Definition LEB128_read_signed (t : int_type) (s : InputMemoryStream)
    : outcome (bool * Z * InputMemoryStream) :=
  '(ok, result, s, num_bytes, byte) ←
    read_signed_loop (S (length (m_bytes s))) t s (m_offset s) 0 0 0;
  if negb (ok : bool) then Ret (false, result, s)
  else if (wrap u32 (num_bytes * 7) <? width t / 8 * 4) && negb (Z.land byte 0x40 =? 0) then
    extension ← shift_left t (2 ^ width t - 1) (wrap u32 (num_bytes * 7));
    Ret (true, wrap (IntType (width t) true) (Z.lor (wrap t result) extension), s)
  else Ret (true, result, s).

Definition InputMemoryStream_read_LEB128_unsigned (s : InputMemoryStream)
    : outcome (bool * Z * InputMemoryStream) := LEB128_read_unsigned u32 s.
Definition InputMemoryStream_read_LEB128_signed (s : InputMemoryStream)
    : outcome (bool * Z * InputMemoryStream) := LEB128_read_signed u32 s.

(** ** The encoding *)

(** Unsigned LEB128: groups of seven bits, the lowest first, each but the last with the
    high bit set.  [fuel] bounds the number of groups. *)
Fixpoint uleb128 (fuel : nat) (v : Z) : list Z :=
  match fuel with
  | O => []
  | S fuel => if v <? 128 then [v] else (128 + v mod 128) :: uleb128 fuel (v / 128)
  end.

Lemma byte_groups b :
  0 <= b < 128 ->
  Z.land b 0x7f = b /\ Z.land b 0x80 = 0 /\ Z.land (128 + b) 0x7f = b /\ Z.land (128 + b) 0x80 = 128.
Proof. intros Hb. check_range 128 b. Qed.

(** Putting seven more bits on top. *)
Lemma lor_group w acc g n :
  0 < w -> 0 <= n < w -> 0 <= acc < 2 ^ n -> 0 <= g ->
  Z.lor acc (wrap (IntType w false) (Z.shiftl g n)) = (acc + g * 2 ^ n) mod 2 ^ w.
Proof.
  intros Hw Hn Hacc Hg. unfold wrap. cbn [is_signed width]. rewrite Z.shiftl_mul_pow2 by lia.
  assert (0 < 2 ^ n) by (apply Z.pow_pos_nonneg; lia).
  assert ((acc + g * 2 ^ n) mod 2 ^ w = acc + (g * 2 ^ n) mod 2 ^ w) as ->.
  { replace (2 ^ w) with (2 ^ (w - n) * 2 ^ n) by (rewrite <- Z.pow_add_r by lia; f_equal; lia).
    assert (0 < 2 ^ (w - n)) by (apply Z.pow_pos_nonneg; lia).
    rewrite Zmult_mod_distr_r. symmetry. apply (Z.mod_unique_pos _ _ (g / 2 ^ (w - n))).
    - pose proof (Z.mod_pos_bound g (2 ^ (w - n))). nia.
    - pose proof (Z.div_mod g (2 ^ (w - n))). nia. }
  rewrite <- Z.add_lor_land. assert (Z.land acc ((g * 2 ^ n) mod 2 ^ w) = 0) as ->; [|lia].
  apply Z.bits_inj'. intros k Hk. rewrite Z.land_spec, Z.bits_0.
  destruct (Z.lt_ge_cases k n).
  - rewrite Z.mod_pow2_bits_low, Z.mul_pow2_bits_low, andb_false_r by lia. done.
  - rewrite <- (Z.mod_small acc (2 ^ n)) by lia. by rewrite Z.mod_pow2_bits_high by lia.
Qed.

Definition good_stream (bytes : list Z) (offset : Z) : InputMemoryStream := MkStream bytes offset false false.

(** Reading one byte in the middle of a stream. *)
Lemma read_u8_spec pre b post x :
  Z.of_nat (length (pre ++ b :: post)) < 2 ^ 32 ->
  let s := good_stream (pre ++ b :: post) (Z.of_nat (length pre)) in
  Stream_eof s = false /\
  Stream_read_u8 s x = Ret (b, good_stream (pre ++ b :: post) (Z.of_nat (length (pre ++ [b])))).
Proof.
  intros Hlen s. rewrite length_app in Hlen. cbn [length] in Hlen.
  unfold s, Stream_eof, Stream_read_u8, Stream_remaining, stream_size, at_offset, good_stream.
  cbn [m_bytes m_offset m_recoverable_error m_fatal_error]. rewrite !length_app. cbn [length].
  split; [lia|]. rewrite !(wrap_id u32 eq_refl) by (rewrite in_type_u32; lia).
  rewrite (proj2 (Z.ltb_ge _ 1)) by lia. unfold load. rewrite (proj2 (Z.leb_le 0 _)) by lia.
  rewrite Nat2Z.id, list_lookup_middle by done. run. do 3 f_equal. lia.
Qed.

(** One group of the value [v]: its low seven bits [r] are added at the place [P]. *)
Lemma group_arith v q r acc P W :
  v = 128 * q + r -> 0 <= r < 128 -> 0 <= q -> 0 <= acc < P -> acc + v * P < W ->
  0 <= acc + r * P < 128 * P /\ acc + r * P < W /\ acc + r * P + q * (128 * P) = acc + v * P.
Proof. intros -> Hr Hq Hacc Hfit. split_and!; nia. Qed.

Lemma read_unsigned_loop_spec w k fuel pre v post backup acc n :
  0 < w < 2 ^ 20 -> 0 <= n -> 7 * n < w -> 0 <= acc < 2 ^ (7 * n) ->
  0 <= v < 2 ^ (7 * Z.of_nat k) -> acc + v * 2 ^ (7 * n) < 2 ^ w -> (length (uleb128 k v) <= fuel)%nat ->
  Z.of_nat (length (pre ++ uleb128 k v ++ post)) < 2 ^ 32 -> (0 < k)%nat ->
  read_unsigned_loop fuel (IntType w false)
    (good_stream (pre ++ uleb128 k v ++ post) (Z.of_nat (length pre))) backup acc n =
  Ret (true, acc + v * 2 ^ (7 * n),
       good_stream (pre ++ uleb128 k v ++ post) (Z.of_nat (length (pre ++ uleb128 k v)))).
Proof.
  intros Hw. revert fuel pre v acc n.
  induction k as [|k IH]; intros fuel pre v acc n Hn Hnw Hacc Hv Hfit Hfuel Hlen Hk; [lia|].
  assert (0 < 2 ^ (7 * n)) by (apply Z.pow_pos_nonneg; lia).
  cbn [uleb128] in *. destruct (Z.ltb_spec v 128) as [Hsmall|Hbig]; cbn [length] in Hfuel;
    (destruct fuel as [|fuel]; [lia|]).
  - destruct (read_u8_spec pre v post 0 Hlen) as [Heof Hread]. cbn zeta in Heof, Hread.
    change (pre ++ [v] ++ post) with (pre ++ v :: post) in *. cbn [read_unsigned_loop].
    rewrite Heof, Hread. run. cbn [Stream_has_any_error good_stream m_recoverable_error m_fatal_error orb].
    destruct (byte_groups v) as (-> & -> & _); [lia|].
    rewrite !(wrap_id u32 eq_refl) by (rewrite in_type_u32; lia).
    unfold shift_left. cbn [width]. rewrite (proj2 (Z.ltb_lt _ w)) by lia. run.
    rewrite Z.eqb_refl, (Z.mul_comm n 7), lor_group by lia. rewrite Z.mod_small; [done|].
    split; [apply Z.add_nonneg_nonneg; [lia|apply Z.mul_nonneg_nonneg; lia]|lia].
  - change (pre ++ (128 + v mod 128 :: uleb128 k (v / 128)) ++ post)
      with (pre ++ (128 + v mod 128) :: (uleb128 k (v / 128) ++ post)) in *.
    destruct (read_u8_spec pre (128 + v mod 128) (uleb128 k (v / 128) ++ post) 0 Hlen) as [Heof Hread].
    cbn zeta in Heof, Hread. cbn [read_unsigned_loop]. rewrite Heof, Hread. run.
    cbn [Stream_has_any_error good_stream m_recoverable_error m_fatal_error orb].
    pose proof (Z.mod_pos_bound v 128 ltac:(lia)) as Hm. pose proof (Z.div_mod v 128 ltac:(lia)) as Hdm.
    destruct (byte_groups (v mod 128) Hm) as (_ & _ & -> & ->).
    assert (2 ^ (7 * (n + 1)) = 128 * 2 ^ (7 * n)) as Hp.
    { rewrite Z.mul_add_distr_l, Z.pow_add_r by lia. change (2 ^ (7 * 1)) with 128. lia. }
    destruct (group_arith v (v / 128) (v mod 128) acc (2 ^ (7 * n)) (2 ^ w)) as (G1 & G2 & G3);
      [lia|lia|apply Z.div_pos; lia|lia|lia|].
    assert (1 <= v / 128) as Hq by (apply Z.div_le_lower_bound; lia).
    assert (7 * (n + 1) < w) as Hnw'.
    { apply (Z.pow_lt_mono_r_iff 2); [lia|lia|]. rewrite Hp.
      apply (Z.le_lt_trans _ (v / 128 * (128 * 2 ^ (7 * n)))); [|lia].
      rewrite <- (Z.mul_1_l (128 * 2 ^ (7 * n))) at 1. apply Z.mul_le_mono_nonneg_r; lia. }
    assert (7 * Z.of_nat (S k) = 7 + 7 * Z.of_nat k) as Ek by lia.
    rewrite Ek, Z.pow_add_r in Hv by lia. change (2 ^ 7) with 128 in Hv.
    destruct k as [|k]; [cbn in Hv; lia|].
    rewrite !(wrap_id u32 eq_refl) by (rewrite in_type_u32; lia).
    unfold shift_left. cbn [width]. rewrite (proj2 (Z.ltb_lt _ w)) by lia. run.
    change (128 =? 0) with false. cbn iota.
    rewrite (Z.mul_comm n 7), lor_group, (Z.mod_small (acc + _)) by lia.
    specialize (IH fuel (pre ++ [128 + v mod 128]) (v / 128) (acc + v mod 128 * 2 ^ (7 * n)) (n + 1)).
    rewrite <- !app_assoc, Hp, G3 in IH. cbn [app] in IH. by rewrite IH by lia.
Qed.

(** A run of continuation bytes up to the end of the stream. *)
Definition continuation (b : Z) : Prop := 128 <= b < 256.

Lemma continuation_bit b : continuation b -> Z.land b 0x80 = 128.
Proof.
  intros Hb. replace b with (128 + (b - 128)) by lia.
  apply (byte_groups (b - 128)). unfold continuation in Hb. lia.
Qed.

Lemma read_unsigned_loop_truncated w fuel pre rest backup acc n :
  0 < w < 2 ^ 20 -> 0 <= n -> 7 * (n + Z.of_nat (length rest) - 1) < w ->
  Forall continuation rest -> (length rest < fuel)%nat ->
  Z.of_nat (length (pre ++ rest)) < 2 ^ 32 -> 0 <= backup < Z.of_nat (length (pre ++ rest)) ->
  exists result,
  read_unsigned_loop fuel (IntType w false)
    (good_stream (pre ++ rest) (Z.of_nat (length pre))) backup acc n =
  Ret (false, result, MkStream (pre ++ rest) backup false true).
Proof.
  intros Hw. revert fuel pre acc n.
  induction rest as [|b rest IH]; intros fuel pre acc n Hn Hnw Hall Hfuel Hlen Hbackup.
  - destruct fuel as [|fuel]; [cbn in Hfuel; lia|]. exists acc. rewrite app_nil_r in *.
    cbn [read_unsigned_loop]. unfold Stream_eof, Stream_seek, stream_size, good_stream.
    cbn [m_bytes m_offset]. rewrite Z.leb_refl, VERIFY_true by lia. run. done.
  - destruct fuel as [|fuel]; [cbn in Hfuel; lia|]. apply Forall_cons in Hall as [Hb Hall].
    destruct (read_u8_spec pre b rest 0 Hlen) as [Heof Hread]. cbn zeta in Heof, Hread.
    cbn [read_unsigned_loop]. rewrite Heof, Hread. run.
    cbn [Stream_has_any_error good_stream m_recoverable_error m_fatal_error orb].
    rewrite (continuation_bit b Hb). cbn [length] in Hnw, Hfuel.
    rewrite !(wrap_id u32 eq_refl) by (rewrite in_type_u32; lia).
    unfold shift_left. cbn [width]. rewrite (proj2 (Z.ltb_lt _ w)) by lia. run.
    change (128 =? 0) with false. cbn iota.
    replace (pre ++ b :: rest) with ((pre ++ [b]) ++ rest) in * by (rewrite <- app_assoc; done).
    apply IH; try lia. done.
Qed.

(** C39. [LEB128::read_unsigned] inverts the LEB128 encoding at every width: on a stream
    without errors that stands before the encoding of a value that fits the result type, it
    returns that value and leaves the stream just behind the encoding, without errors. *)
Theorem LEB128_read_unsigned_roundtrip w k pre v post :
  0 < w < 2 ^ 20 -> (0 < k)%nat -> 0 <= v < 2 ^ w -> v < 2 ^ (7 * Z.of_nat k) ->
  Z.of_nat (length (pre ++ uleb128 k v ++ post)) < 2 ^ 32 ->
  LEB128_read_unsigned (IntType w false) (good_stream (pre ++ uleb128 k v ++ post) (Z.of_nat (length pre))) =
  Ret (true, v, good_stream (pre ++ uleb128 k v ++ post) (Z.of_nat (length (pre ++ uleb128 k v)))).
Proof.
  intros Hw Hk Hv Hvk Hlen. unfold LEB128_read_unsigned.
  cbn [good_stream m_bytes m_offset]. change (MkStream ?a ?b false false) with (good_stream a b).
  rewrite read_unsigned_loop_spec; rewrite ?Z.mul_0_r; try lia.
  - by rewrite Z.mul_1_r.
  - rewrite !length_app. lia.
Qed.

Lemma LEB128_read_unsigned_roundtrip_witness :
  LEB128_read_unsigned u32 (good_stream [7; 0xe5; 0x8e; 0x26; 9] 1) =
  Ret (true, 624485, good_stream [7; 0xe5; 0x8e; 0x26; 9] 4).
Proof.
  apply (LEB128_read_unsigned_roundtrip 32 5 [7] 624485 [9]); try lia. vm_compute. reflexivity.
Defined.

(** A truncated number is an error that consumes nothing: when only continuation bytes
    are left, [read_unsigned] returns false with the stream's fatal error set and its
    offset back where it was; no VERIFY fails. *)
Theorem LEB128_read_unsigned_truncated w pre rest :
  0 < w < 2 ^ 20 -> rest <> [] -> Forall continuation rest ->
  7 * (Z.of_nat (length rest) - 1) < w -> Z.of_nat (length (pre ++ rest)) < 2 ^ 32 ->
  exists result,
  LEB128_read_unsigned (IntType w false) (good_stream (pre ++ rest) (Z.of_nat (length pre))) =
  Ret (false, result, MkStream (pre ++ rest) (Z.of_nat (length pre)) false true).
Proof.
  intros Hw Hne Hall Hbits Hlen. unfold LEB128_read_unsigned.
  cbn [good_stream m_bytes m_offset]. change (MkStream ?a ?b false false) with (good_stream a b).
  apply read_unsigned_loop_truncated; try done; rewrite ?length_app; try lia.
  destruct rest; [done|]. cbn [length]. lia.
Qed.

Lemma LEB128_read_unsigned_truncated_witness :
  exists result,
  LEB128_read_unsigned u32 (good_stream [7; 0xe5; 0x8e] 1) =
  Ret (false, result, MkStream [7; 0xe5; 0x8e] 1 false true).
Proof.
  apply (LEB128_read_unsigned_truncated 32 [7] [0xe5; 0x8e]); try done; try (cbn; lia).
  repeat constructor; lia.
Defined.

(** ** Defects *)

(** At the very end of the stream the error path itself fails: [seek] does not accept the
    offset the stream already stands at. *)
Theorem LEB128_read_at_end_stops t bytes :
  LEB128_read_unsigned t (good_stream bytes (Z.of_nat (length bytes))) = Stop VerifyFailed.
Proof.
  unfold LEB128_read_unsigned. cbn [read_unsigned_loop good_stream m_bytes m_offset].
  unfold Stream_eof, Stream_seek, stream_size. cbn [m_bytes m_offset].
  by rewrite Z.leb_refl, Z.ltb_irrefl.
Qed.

——————————

* Exercise aim:
Repeat, exactly as they stand above, the lines from the line with "rewrite Nat2Z.id, list_lookup_middle" to the line with "v = 128 * q", both lines included.

* Reply:
  rewrite Nat2Z.id, list_lookup_middle by done. run. do 3 f_equal. lia.
Qed.

(** One group of the value [v]: its low seven bits [r] are added at the place [P]. *)
Lemma group_arith v q r acc P W :
  v = 128 * q + r -> 0 <= r < 128 -> 0 <= q -> 0 <= acc < P -> acc + v * P < W ->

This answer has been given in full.